## [Study material]
++++++++++
(** X4. A cleaned author name holds none of the separators [|], bullet, en
    dash and em dash, has no white space at either end, and its white space
    is reduced to single spaces; so, unless it is empty, none of its
    space-delimited words is empty. *)
Theorem cleanAuthorName_clean (name : str) :
  let r := cleanAuthorName name in
  forallb (fun c => negb (is_author_separator c)) r = true
  /\ trimmed r
  /\ single_spaced r = true
  /\ (r <> [] -> Forall (fun w => w <> []) (split_on sp r)).
Proof.
  cbv zeta. unfold cleanAuthorName.
  destruct (negb (truthy name)).
  - repeat split; try reflexivity. congruence.
  - set (x := strip_prefix_ci (lit "author:") (strip_prefix_ci (lit "by") name)).
    set (t := take_while (fun c => negb (is_author_separator c)) (collapse_spaces x)).
    destruct (trim_infix t) as (a & b & Ht).
    assert (Hsep : forallb (fun c => negb (is_author_separator c)) (trim t) = true).
    { apply forallb_infix with (a := a) (b := b). rewrite <- Ht. apply take_while_forallb. }
    assert (Hss : single_spaced (trim t) = true).
    { destruct (take_while_prefix (fun c => negb (is_author_separator c)) (collapse_spaces x))
        as (rest & Hp).
      pose proof (proj1 (collapse_from_single_spaced x false)) as Hc.
      fold (collapse_spaces x) in Hc. rewrite Hp in Hc. fold t in Hc.
      apply single_spaced_app_l in Hc. rewrite Ht in Hc.
      apply single_spaced_app_r in Hc. now apply single_spaced_app_l in Hc. }
    pose proof (trim_trimmed t) as Htr.
    split; [assumption|]. split; [assumption|]. split; [assumption|].
    intros Hne. destruct (trim t) as [|c r] eqn:E; [congruence|].
    destruct Htr as [Hhd Hlast].
    rewrite (last_default_indep c sp Hne) in Hlast.
    exact (proj2 (single_spaced_words Hss (fun _ => Hlast)) c r eq_refl Hhd).
Qed.

Lemma cleanAuthorName_clean_witness :
  Forall (fun w => w <> []) (split_on sp (cleanAuthorName (lit "By  Jane   Doe | Staff Writer"))).
Proof.
  apply (proj2 (proj2 (proj2 (cleanAuthorName_clean (lit "By  Jane   Doe | Staff Writer"))))).
  vm_compute. discriminate.
Defined.

(** ** The text stays inside its panel *)

Lemma title_tier_handler_tiers s : In (title_tier s) handler_tiers.
Proof.
  unfold title_tier, handler_tiers.
  destruct (80 <? length s); [now left|].
  destruct (50 <? length s); [right; now left | right; right; now left].
Qed.

Lemma ofnat_nonneg i : (0 <= ofnat i)%Q.
Proof. unfold ofnat. change 0%Q with (inject_Z 0). rewrite <- Zle_Qle. lia. Qed.

Lemma ofnat_lt i n : i < n -> (ofnat i <= ofnat n - 1)%Q.
Proof.
  intros H. unfold ofnat. setoid_replace 1%Q with (inject_Z 1) by reflexivity.
  unfold Qminus. rewrite <- inject_Z_opp, <- inject_Z_plus, <- Zle_Qle. lia.
Qed.

Lemma place_from_Forall (P : Q -> Prop) y0 step lines : forall i0,
  (forall i, i0 <= i < i0 + length lines -> P (y0 + ofnat i * step)%Q) ->
  Forall (fun run : str * Q => P (snd run)) (place_from i0 y0 step lines).
Proof.
  induction lines as [|l lines IH]; intros i0 H; simpl; constructor.
  - apply H. simpl. lia.
  - apply IH. intros i Hi. apply H. simpl. lia.
Qed.

Lemma metadata_px_Q a ia id :
  (inject_Z (metadata_px a ia id)
   == (if ia then ofnat a * 18 else 0) + (if id then 18 else 0))%Q.
Proof. rewrite <- metadata_px_spec. reflexivity. Qed.

Lemma Qgtb_metadataBlockHeight a ia id :
  Qgtb (metadataBlockHeight a ia id) 0 = (0 <? metadata_px a ia id)%Z.
Proof.
  rewrite <- Qgtb_inject_Z. apply Qgtb_comp.
  rewrite metadataBlockHeight_spec. apply metadata_px_spec.
Qed.

Lemma textHeight_Q t n a ia id :
  In t handler_tiers ->
  (inject_Z (textHeight t n a ia id)
   == (ofnat n - 1) * inject_Z (lineHeight t) + inject_Z (tier_base t)
      + inject_Z (metadata_px a ia id)
      + (if (0 <? metadata_px a ia id)%Z then 15 else 0))%Q.
Proof.
  intros Ht. rewrite (textHeight_closed_form n a ia id Ht).
  rewrite !inject_Z_plus, inject_Z_mult. unfold Z.sub. rewrite inject_Z_plus.
  change (inject_Z (- (1))) with (- (1))%Q. unfold ofnat.
  destruct (0 <? metadata_px a ia id)%Z;
    [change (inject_Z 15) with 15%Q | change (inject_Z 0) with 0%Q]; ring.
Qed.

Ltac q_arith :=
  unfold titleStartY, topPadding, separatorSpacing, separatorHeight, metadataSpacing,
    metadataLineHeight, bottomPadding, tier_base in *;
  cbn [lineHeight titleFontSize] in *; unfold inject_Z in *; lra.

(** X5. In the inline SVG of route.ts, whose runs are placed by their
    baseline, with any of the three tiers and the computed height: every
    baseline (title lines, author lines, source and date) and the separator
    lie below the top edge of the panel and at least 20 pixels, the bottom
    padding, above its bottom edge; glyphs that descend at most 20 pixels
    below their baseline stay inside the panel. *)
Theorem inline_runs_inside (t : tier) (titleL authorL : list str)
    (ia id : bool) (background src dt : str) :
  In t handler_tiers -> titleL <> [] ->
  let h := textHeight t (length titleL) (length authorL) ia id in
  let p := inline_svg background t h titleL authorL ia id src dt in
  panel_anchor p = Baseline
  /\ Forall (fun run => (0 < snd run)%Q /\ (snd run + 20 <= inject_Z h)%Q) (panel_runs p)
  /\ ((0 < panel_separatorY p)%Q /\ (panel_separatorY p + 20 <= inject_Z h)%Q)
  /\ (forall ascent descent : Q, (descent <= 20)%Q ->
        Forall (fun run =>
                  (run_bottom (panel_anchor p) ascent descent (snd run) <= inject_Z h)%Q)
          (panel_runs p)).
Proof.
  intros Ht Hne h p.
  pose proof (textHeight_Q (length titleL) (length authorL) ia id Ht) as Hh. fold h in Hh.
  pose proof (metadata_px_Q (length authorL) ia id) as Hpx.
  pose proof (Qgtb_metadataBlockHeight (length authorL) ia id) as Hg.
  assert (Hn : (1 <= ofnat (length titleL))%Q).
  { destruct titleL as [|l titleL]; [congruence|].
    pose proof (@ofnat_lt 0 (length (l :: titleL))) as H.
    simpl length in *. specialize (H ltac:(lia)). change (ofnat 0) with 0%Q in H. lra. }
  pose proof (ofnat_nonneg (length authorL)) as Ha.
  assert (Hauthor : forall i, i < length authorL -> (ofnat i <= ofnat (length authorL) - 1)%Q)
    by (intros; now apply ofnat_lt).
  assert (Htitle : forall i, i < length titleL -> (ofnat i <= ofnat (length titleL) - 1)%Q)
    by (intros; now apply ofnat_lt).
  assert (Hsign : (0 <? metadata_px (length authorL) ia id)%Z = true
                  /\ (0 < inject_Z (metadata_px (length authorL) ia id))%Q
                  \/ (0 <? metadata_px (length authorL) ia id)%Z = false
                     /\ (inject_Z (metadata_px (length authorL) ia id) <= 0)%Q).
  { destruct (Z.ltb_spec 0 (metadata_px (length authorL) ia id)) as [Hp | Hp]; [left | right];
      (split; [reflexivity|]); change 0%Q with (inject_Z 0);
      [now rewrite <- Zlt_Qlt | now rewrite <- Zle_Qle]. }
  set (PX := inject_Z (metadata_px (length authorL) ia id)) in *.
  set (H := inject_Z h) in *.
  set (P := fun y : Q => (0 < y)%Q /\ (y + 20 <= H)%Q).
  assert (Htitles : Forall (fun run : str * Q => P (snd run))
                      (place (titleStartY t) (inject_Z (lineHeight t)) titleL)).
  { apply place_from_Forall. intros i Hi. pose proof (ofnat_nonneg i) as Hi0.
    pose proof (Htitle i ltac:(lia)) as Hi1. unfold P.
    clearbody PX H. destruct Hsign as [[Hb Hp] | [Hb Hp]]; rewrite Hb in Hh;
      simpl in Ht; destruct Ht as [<- | [<- | [<- | []]]]; destruct ia, id;
      split; q_arith. }
  assert (Hauthors : forall y0 : Q,
             (y0 == titleStartY t + (ofnat (length titleL) - 1) * inject_Z (lineHeight t)
                    + 12 + 2 + 15)%Q ->
             ia = true ->
             Forall (fun run : str * Q => P (snd run)) (place y0 metadataLineHeight authorL)).
  { intros y0 Hy0 Hia. apply place_from_Forall. intros i Hi. pose proof (ofnat_nonneg i) as Hi0.
    pose proof (Hauthor i ltac:(lia)) as Hi1. unfold P.
    clearbody PX H. subst ia. destruct Hsign as [[Hb Hp] | [Hb Hp]]; rewrite Hb in Hh;
      simpl in Ht; destruct Ht as [<- | [<- | [<- | []]]]; destruct id;
      split; q_arith. }
  assert (Hdate : forall y : Q,
             (y == titleStartY t + (ofnat (length titleL) - 1) * inject_Z (lineHeight t)
                   + 12 + 2 + 15 + (if ia then ofnat (length authorL) * 18 else 0))%Q ->
             id = true -> P y).
  { intros y Hy Hid. unfold P.
    clearbody PX H. subst id. destruct Hsign as [[Hb Hp] | [Hb Hp]]; rewrite Hb in Hh;
      simpl in Ht; destruct Ht as [<- | [<- | [<- | []]]]; destruct ia;
      split; q_arith. }
  assert (Hsep : P (titleStartY t + (ofnat (length titleL) - 1) * inject_Z (lineHeight t)
                    + separatorSpacing)%Q).
  { unfold P. clearbody PX H. destruct Hsign as [[Hb Hp] | [Hb Hp]]; rewrite Hb in Hh;
      simpl in Ht; destruct Ht as [<- | [<- | [<- | []]]]; destruct ia, id;
      split; q_arith. }
  assert (Hruns : Forall (fun run : str * Q => P (snd run)) (panel_runs p)).
  { subst p. unfold panel_runs, inline_svg, svg_panel. cbv zeta.
    cbn [panel_title panel_author panel_source_date]. rewrite Hg.
    apply Forall_app. split; [exact Htitles|]. apply Forall_app. split.
    + destruct ((0 <? metadata_px (length authorL) ia id)%Z && ia) eqn:E; [|constructor].
      apply andb_prop in E as [_ ->].
      apply Hauthors; [|reflexivity].
      unfold separatorSpacing, separatorHeight, metadataSpacing. unfold str. ring.
    + destruct ((0 <? metadata_px (length authorL) ia id)%Z && id) eqn:E; [|constructor].
      apply andb_prop in E as [_ ->].
      constructor; [|constructor]. cbn [snd]. apply Hdate; [|reflexivity].
      unfold separatorSpacing, separatorHeight, metadataSpacing, metadataLineHeight.
      destruct ia; unfold str; ring. }
  split; [reflexivity|]. split; [exact Hruns|]. split; [exact Hsep|].
  intros ascent descent Hd.
  change (panel_anchor p) with Baseline. cbn [run_bottom].
  eapply Forall_impl; [|exact Hruns]. intros run [_ Hr]. cbv beta. lra.
Qed.

Lemma inline_runs_inside_witness :
  let titleL := titleLines (lit "Senate passes the annual budget after a long night") in
  let authorL := wrap 60 (lit "JANE DOE") in
  let h := textHeight (mkTier 48 58 25) (length titleL) (length authorL) true true in
  Forall (fun run => (0 < snd run)%Q /\ (snd run + 20 <= inject_Z h)%Q)
    (panel_runs (inline_svg opaque_white (mkTier 48 58 25) h titleL authorL true true
                   (lit "DAILY NEWS") (lit "JANUARY 5, 2024"))).
Proof.
  cbv zeta.
  apply (@inline_runs_inside (mkTier 48 58 25)
           (titleLines (lit "Senate passes the annual budget after a long night"))
           (wrap 60 (lit "JANE DOE")) true true opaque_white
           (lit "DAILY NEWS") (lit "JANUARY 5, 2024")).
  - right. right. left. reflexivity.
  - vm_compute. discriminate.
Defined.

(** ** The two renderers: the same numbers, another anchor *)

Lemma place_from_same y0 y0' step lines : forall i,
  (y0 == y0')%Q -> same_runs (place_from i y0 step lines) (place_from i y0' step lines).
Proof.
  induction lines as [|l lines IH]; intros i H; simpl; constructor.
  - split; [reflexivity|]. simpl. now rewrite H.
  - now apply IH.
Qed.

Lemma place_from_last y0 step l lines i :
  snd (last (place_from i y0 step (l :: lines)) ([], 0%Q))
  = (y0 + ofnat (i + length lines) * step)%Q.
Proof.
  revert l i. induction lines as [|l' lines IH]; intros l i.
  - simpl. now rewrite Nat.add_0_r.
  - change (place_from i y0 step (l :: l' :: lines))
      with ((l, (y0 + ofnat i * step)%Q) :: place_from (S i) y0 step (l' :: lines)).
    change (last ((l, (y0 + ofnat i * step)%Q) :: place_from (S i) y0 step (l' :: lines))
              ([], 0%Q))
      with (last (place_from (S i) y0 step (l' :: lines)) ([], 0%Q)).
    rewrite IH. simpl length. now rewrite Nat.add_succ_r.
Qed.

Lemma last_title_y_place y0 step (lines : list str) w h bg a sep au sd :
  lines <> [] ->
  (last_title_y (mkPanel w h bg a (place y0 step lines) sep au sd)
   == y0 + (ofnat (length lines) - 1) * step)%Q.
Proof.
  intros H. destruct lines as [|l lines]; [congruence|].
  unfold last_title_y, place. cbn [panel_title]. rewrite place_from_last.
  simpl Nat.add. simpl length. unfold ofnat. rewrite Nat2Z.inj_succ. unfold Z.succ.
  rewrite inject_Z_plus. change (inject_Z 1) with 1%Q. ring.
Qed.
++++++++++
## [Try it]
What are the lines, exactly as written above, from the line with "- right. right. left. reflexivity." to the line with "intros H. destruct", both included? Output only those.

## [Exercise result]
  - right. right. left. reflexivity.
  - vm_compute. discriminate.
Defined.

(** ** The two renderers: the same numbers, another anchor *)

Lemma place_from_same y0 y0' step lines : forall i,
  (y0 == y0')%Q -> same_runs (place_from i y0 step lines) (place_from i y0' step lines).
Proof.
  induction lines as [|l lines IH]; intros i H; simpl; constructor.
  - split; [reflexivity|]. simpl. now rewrite H.
  - now apply IH.
Qed.

Lemma place_from_last y0 step l lines i :
  snd (last (place_from i y0 step (l :: lines)) ([], 0%Q))
  = (y0 + ofnat (i + length lines) * step)%Q.
Proof.
  revert l i. induction lines as [|l' lines IH]; intros l i.
  - simpl. now rewrite Nat.add_0_r.
  - change (place_from i y0 step (l :: l' :: lines))
      with ((l, (y0 + ofnat i * step)%Q) :: place_from (S i) y0 step (l' :: lines)).
    change (last ((l, (y0 + ofnat i * step)%Q) :: place_from (S i) y0 step (l' :: lines))
              ([], 0%Q))
      with (last (place_from (S i) y0 step (l' :: lines)) ([], 0%Q)).
    rewrite IH. simpl length. now rewrite Nat.add_succ_r.
Qed.

Lemma last_title_y_place y0 step (lines : list str) w h bg a sep au sd :
  lines <> [] ->
  (last_title_y (mkPanel w h bg a (place y0 step lines) sep au sd)
   == y0 + (ofnat (length lines) - 1) * step)%Q.
Proof.
  intros H. destruct lines as [|l lines]; [congruence|].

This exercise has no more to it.